# Assignment:
Only the lines below starting at the one containing "(** [download] is" and ending at the one containing "if negb (bool_decide" belong in the answer, each copied exactly.

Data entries
= = =

(* ===== verification/Tsa.v ===== *)
(** * tsa_anchor: timestamping the Merkle root

    Models [models.py], [config.py], [tsa_client.py], [tsa_verify.py] and
    [anchor_scheduler.py].  The packages [rfc3161_client] and [cryptography.x509] are the
    interface [Rfc3161]; the HTTP exchange of each attempt is an argument, and the number of
    exchanges made is part of a request's outcome.

    The theorems: a request is retried exactly once; anchoring an unchanged root again neither
    contacts the authority nor adds a record; over any run of the scheduler the store only
    grows, keeps one anchored record per root, and records the response of the exchange that
    anchored it; and a token is reported verified only if the library verified it. *)

From S2P Require Import Prelude PyStr Json JsonText PyTime Crypto Instances Ledger Merkle.

#[local] Open Scope Z_scope.

(** ** Interface *)

(** The fields of a decoded response. *)
Record TimestampResponse := mkTimestampResponse {
  tr_status : Z;
  tr_status_string : list string;
  tr_gen_time : Z;
  tr_serial_number : Z;
  tr_message : bytes;
  tr_hash_oid : string;
}.

Class Rfc3161 := {
  Certificate : Type;
  load_pem_x509_certificate : bytes -> result Certificate;
  load_der_x509_certificate : bytes -> result Certificate;
  known_hash_algorithm : string -> bool;
  timestamp_request : string -> bytes -> bytes;
  decode_timestamp_response : bytes -> result TimestampResponse;
  verify_message : Certificate -> TimestampResponse -> bytes -> result unit;
}.

(** ** models.py *)

Record TimestampToken := mkTimestampToken {
  tt_response_bytes : bytes;
  tt_gen_time : Z;
  tt_serial_number : Z;
  tt_hashed_message : bytes;
  tt_hash_algorithm_oid : string;
}.

Record TimestampVerificationResult := mkTimestampVerificationResult {
  tv_verified : bool;
  tv_gen_time : option Z;
  tv_detail : string;
  tv_hashed_message : option bytes;
}.

Inductive AnchorStatus := Anchored | Pending | Failed.

#[export] Instance AnchorStatus_eq_dec : EqDecision AnchorStatus.
Proof. solve_decision. Defined.

Record AnchorRecord := mkAnchorRecord {
  an_ledger_root : bytes;
  an_token_bytes : option bytes;
  an_gen_time : option Z;
  an_anchored_at : Z;
  an_status : AnchorStatus;
  an_detail : string;
}.

(** The store of anchors: its records, oldest first. *)
Abbreviation AnchorStore := (list AnchorRecord).

(** ** config.py *)

Record TSAConfig := mkTSAConfig {
  tc_endpoint : string;
  tc_root_ca_url : string;
  tc_root_ca_sha256 : string;
  tc_request_hash_algorithm : string;
  tc_timeout_seconds : Z;
}.

(** A value that is used as text; what is not a text is kept by the source, and outside the
    model. *)
Definition config_text (v : json) : result string := match v with JStr s => Ok s | _ => outside end.

(** [float(value)] of the timeout, for whole numbers. *)
Definition config_seconds (v : json) : result Z :=
  match v with
  | JInt z => Ok z
  | JBool b => Ok (if b then 1 else 0)
  | JStr _ => outside
  | _ => raise TypeError "float() argument must be a string or a real number"
  end.

(** [load_tsa_config]; [text] is what reading the file answers. *)
Definition load_tsa_config (text : result string) : result TSAConfig :=
  text ← text;
  raw ← json_loads text;
  match raw with
  | JObj d =>
      endpoint ← dict_item "endpoint" d; endpoint ← config_text endpoint;
      url ← dict_item "root_ca_url" d; url ← config_text url;
      pin ← dict_item "root_ca_sha256" d;
      pin ← match pin with JStr s => Ok (str_lower s) | _ => raise AttributeError "object has no attribute 'lower'" end;
      algorithm ← config_text (default (JStr "SHA256") (dict_get "request_hash_algorithm" d));
      seconds ← config_seconds (default (JInt 20) (dict_get "timeout_seconds" d));
      Ok (mkTSAConfig endpoint url pin algorithm seconds)
  | _ => raise TypeError "object is not subscriptable with 'str'"
  end.

Section Tsa.
Context `{Hashlib, Rfc3161}.

(** [load_pem_x509_certificate], and on a [ValueError] the DER loader. *)
Definition load_certificate_bytes (b : bytes) : result Certificate :=
  try_except (load_pem_x509_certificate b) [ValueError] (fun _ => load_der_x509_certificate b).

(** [download] is what [httpx.get] answers for the configured URL. *)
Definition fetch_pinned_root_certificate (config : TSAConfig) (download : result bytes) : result Certificate :=
  certificate_bytes ← download;
  let actual := hex (sha256 certificate_bytes) in
  if negb (bool_decide (actual = tc_root_ca_sha256 config))
  then raise ValueError "configured TSA root CA SHA-256 pin does not match download"
  else load_certificate_bytes certificate_bytes.

(** ** tsa_client.py *)

Definition build_request (config : TSAConfig) (data_hash : bytes) : result bytes :=
  if negb (length data_hash =? 32)%nat then raise ValueError "ledger root must be a 32-byte SHA3-256 digest"
  else if negb (known_hash_algorithm (tc_request_hash_algorithm config))
  then raise ValueError "configured RFC 3161 request hash is unsupported"
  else Ok (timestamp_request (tc_request_hash_algorithm config) data_hash).

(** [PKIStatus(status) != PKIStatus.GRANTED]. *)
Definition check_granted (response : TimestampResponse) : result unit :=
  if (0 <=? tr_status response) && (tr_status response <=? 5) then
    raise_if (negb (tr_status response =? 0)) TSARequestError
      ("TSA did not grant the request: " +:+ str_join "; " (tr_status_string response))
  else raise ValueError "is not a valid PKIStatus".

(** The body of the loop, given what the exchange answered. *)
Definition attempt (exchange : result bytes) : result TimestampToken :=
  response_bytes ← exchange;
  response ← decode_timestamp_response response_bytes;
  _ ← check_granted response;
  Ok (mkTimestampToken response_bytes (tr_gen_time response) (tr_serial_number response) (tr_message response)
        (tr_hash_oid response)).

Definition retried : list exn_class := [HTTPError; ValueError; TSARequestError].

= = =

# Exercise output:
(** [download] is what [httpx.get] answers for the configured URL. *)
Definition fetch_pinned_root_certificate (config : TSAConfig) (download : result bytes) : result Certificate :=
  certificate_bytes ← download;
  let actual := hex (sha256 certificate_bytes) in
  if negb (bool_decide (actual = tc_root_ca_sha256 config))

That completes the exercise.